Gadot still makes a great hero, but she has little to do here outside of the determined slow-mo shot during a fight or a look of distress every ten minutes. She looks as confused as John David Washington in “Tenet,” and that’s not a good thing. The character development beats in “Wonder Woman: 1984” don’t require much of a performance from Gadot, just reactions and stares.

Wiig’s Barbara Minerva/Cheetah is one of the least-realized villains in any comic book film dating back to “Green Lantern” wreckage. There are no layers to Wiig’s adversary, just overly familiar jealousy and quiet rage that will make her turn bad with the use of a wish. Yawn. Let it be known that the CGI design for Cheetah is downright bad. It looks like her character escaped from the set of last year’s abysmal “Cats.”
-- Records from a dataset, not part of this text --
(** ** ScriptOptions: round trips *)

Lemma CString_nul_free name : nul_free name = true -> C.CString name = name.
Proof.
  induction name as [|c rest IH]; simpl; auto.
  destruct (Ascii.eqb c Ascii.zero); simpl; try discriminate.
  intros H. now rewrite IH.
Qed.

(** C6 (as the code has it): on live options, [GetName] after [SetName]
    returns the name as C sees it, which is the name itself when it has
    no NUL byte, and [GetSnapshot] after [SetSnapshot] returns the blob
    byte for byte. *)
Theorem ScriptOptions_round_trip :
  forall o p,
    options_valid o p = true ->
    (forall name,
       exists p',
         (ScriptOptions.SetName o name ;; ScriptOptions.GetName o) p =
           Ok (C.CString name) p' /\
         (nul_free name = true -> C.CString name = name)) /\
    (forall value,
       exists p',
         (ScriptOptions.SetSnapshot o value ;; ScriptOptions.GetSnapshot o) p =
           Ok value p').
Proof.
  intros o p Hvalid.
  destruct (options_valid_inv o p Hvalid) as (x & Ho & Hs).
  assert (Hlt : ScriptOptions.opts o < length (script_options p))
    by (eapply lookup_lt_Some; eauto).
  split.
  - intros name. eexists. split; [|apply CString_nul_free].
    rewrite (bind_ok _ _ _ _ _ (SetName_ok _ _ _ name Ho)).
    apply GetName_ok with
      (x := {| ref_count := ref_count x;
               priv_name := Some (C.CString name);
               priv_snapshot := priv_snapshot x;
               priv_snapshot_transport := priv_snapshot_transport x;
               priv_runtime := priv_runtime x |}).
    simpl. now apply list_lookup_insert_eq.
  - intros value.
    destruct (SetSnapshot_ok o x p value Ho Hs)
      as (p1 & Hset & Hso & Hgb & _).
    rewrite (bind_ok _ _ _ _ _ Hset).
    eexists.
    apply GetSnapshot_ok with
      (x := {| ref_count := ref_count x; priv_name := priv_name x;
               priv_snapshot := Some (length (gbytes p));
               priv_snapshot_transport := priv_snapshot_transport x;
               priv_runtime := priv_runtime x |})
      (b := {| g_ref_count := 2; g_data := value |}).
    + rewrite Hso. now apply list_lookup_insert_eq.
    + reflexivity.
    + exact Hgb.
Qed.

Lemma ScriptOptions_round_trip_witness :
  options_valid unnamed_options unnamed_process = true /\
  (exists p',
     (ScriptOptions.SetName unnamed_options "agent" ;;
      ScriptOptions.GetName unnamed_options) unnamed_process =
       Ok "agent" p') /\
  (exists p',
     (ScriptOptions.SetSnapshot unnamed_options [x2a%byte] ;;
      ScriptOptions.GetSnapshot unnamed_options) unnamed_process =
       Ok [x2a%byte] p').
Proof.
  split; [reflexivity|].
  destruct (ScriptOptions_round_trip unnamed_options unnamed_process eq_refl)
    as [Hname Hsnap].
  split.
  - destruct (Hname "agent") as (p' & Heq & _). exists p'. exact Heq.
  - exact (Hsnap [x2a%byte]).
Defined.

(** C6 fails as stated: a name with a NUL byte does not read back. *)
Lemma GetName_truncates_at_NUL :
  exists p',
    (ScriptOptions.SetName unnamed_options name_with_nul ;;
     ScriptOptions.GetName unnamed_options) unnamed_process = Ok "a" p' /\
    "a" <> name_with_nul.
Proof.
  eexists. split; [vm_compute; reflexivity|discriminate].
Qed.

(** The transport getter reads back what [SetSnapshotTransport] stored,
    which is whatever its conversion makes of the [SnapshotOptions]
    argument. *)
Lemma GetSnapshotTransport_after_set conv o x p tr :
  script_options p !! ScriptOptions.opts o = Some (Some x) ->
  exists p',
    (ScriptOptions.SetSnapshotTransport conv o tr ;;
     ScriptOptions.GetSnapshotTransport o) p = Ok (conv tr) p'.
Proof.
  intros Ho.
  assert (Hlt : ScriptOptions.opts o < length (script_options p))
    by (eapply lookup_lt_Some; eauto).
  unfold ScriptOptions.SetSnapshotTransport,
    C.frida_script_options_set_snapshot_transport.
  unfold bind at 1. unfold bind at 1.
  rewrite (script_options_deref_ok _ _ _ Ho).
  unfold C.script_options_store.
  unfold ScriptOptions.GetSnapshotTransport,
    C.frida_script_options_get_snapshot_transport.
  eexists.
  rewrite bind_ok with
    (a := {| ref_count := ref_count x; priv_name := priv_name x;
             priv_snapshot := priv_snapshot x;
             priv_snapshot_transport := conv tr;
             priv_runtime := priv_runtime x |})
    (p' := {| script_options :=
                <[ScriptOptions.opts o :=
                    Some {| ref_count := ref_count x;
                            priv_name := priv_name x;
                            priv_snapshot := priv_snapshot x;
                            priv_snapshot_transport := conv tr;
                            priv_runtime := priv_runtime x |}]>
                  (script_options p);
              gbytes := gbytes p; finalizers := finalizers p |});
    [reflexivity|].
  apply script_options_deref_ok. simpl. now apply list_lookup_insert_eq.
Qed.

(** ** ScriptOptions: GetSnapshot and the snapshot reference *)

Lemma warm_process_reached :
  (let* o := NewScriptOptions "frida-go" in
   ScriptOptions.SetSnapshot o [x2a%byte] ;;
   run_finalizer 0 ;;
   ret o) empty_process = Ok warm_options warm_process.
Proof. reflexivity. Qed.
Pascal’s broke-bad businessman with a few costly secrets takes the cake for worst performance of the year. All the charisma that we saw in “Game of Thrones” and “Narcos” is gone. Even his voice work in “The Mandalorian” registers more than this proposed maniac. Playing the Lex Luthor-catalyst here, Pascal’s Max is too over the top and silly to scare anyone.

A great hero in a comic book adaptation is nothing without a juicy antagonist, and this film lacks that spark. There wasn’t a need for one in the first film, because that was Diana’s origin tale being established. The finale felt like an overreach, something tacked on-but Thewlis’ sly place in the earlier part of the film made for a nice setup. The sequel needed a good villain, and there is none.

Pine’s presence helps create some light fun between Steve and Diana, but it’s very brief and fleeting. Without spoiling the reason for his place in the sequel, I’ll just tell you there was no reason for him to be in this movie. I imagine the writers had all of it written out, and then thought to themselves, “well, why not bring Chris back just for kicks.” It doesn’t work, like most of the film.

I also don’t understand why it’s so hard for DC to learn how to properly edit a film. There’s so much fluff and extra fat on this movie’s bones that it gets tiresome in the never-ending third act. Marvel’s films have a similarly long running time, but it never feels extra in their universe. The editing is more precise and fans may even wager that more is wanted in the end. Here, there’s a lot of hot air that didn’t need to be there.

But the worst thing about “Wonder Woman 1984” is the lack of purpose. With a weak story and even weaker villains, this film comes off as overpriced filler. A need to churn a profit and maybe extend a story. After the weakest battle between a hero and villain in the past 20 years of superhero tales, there’s a tacked on message that has Diana reaching out to us to be the difference. While the idea behind the message is sincere, its use here rings hollow due to what came before it.

All I wanted was an enjoyable DC film for the holidays. Something to take the mind off real things and dream a little. What I got was a painfully dull and horribly written sequel that didn’t come off as necessary. One of the worst films of 2020? I just don’t know.

Let it be known. Jenkins changed things with “Wonder Woman.” Warts and all, it was an entertaining film and gave the DCEU solid ground to walk on. But “Wonder Woman 1984” brings all the storytelling flaws, bad edits, and uninspired character development right back to the forefront.

It’s the biggest disappointment of 2020, and that’s sad.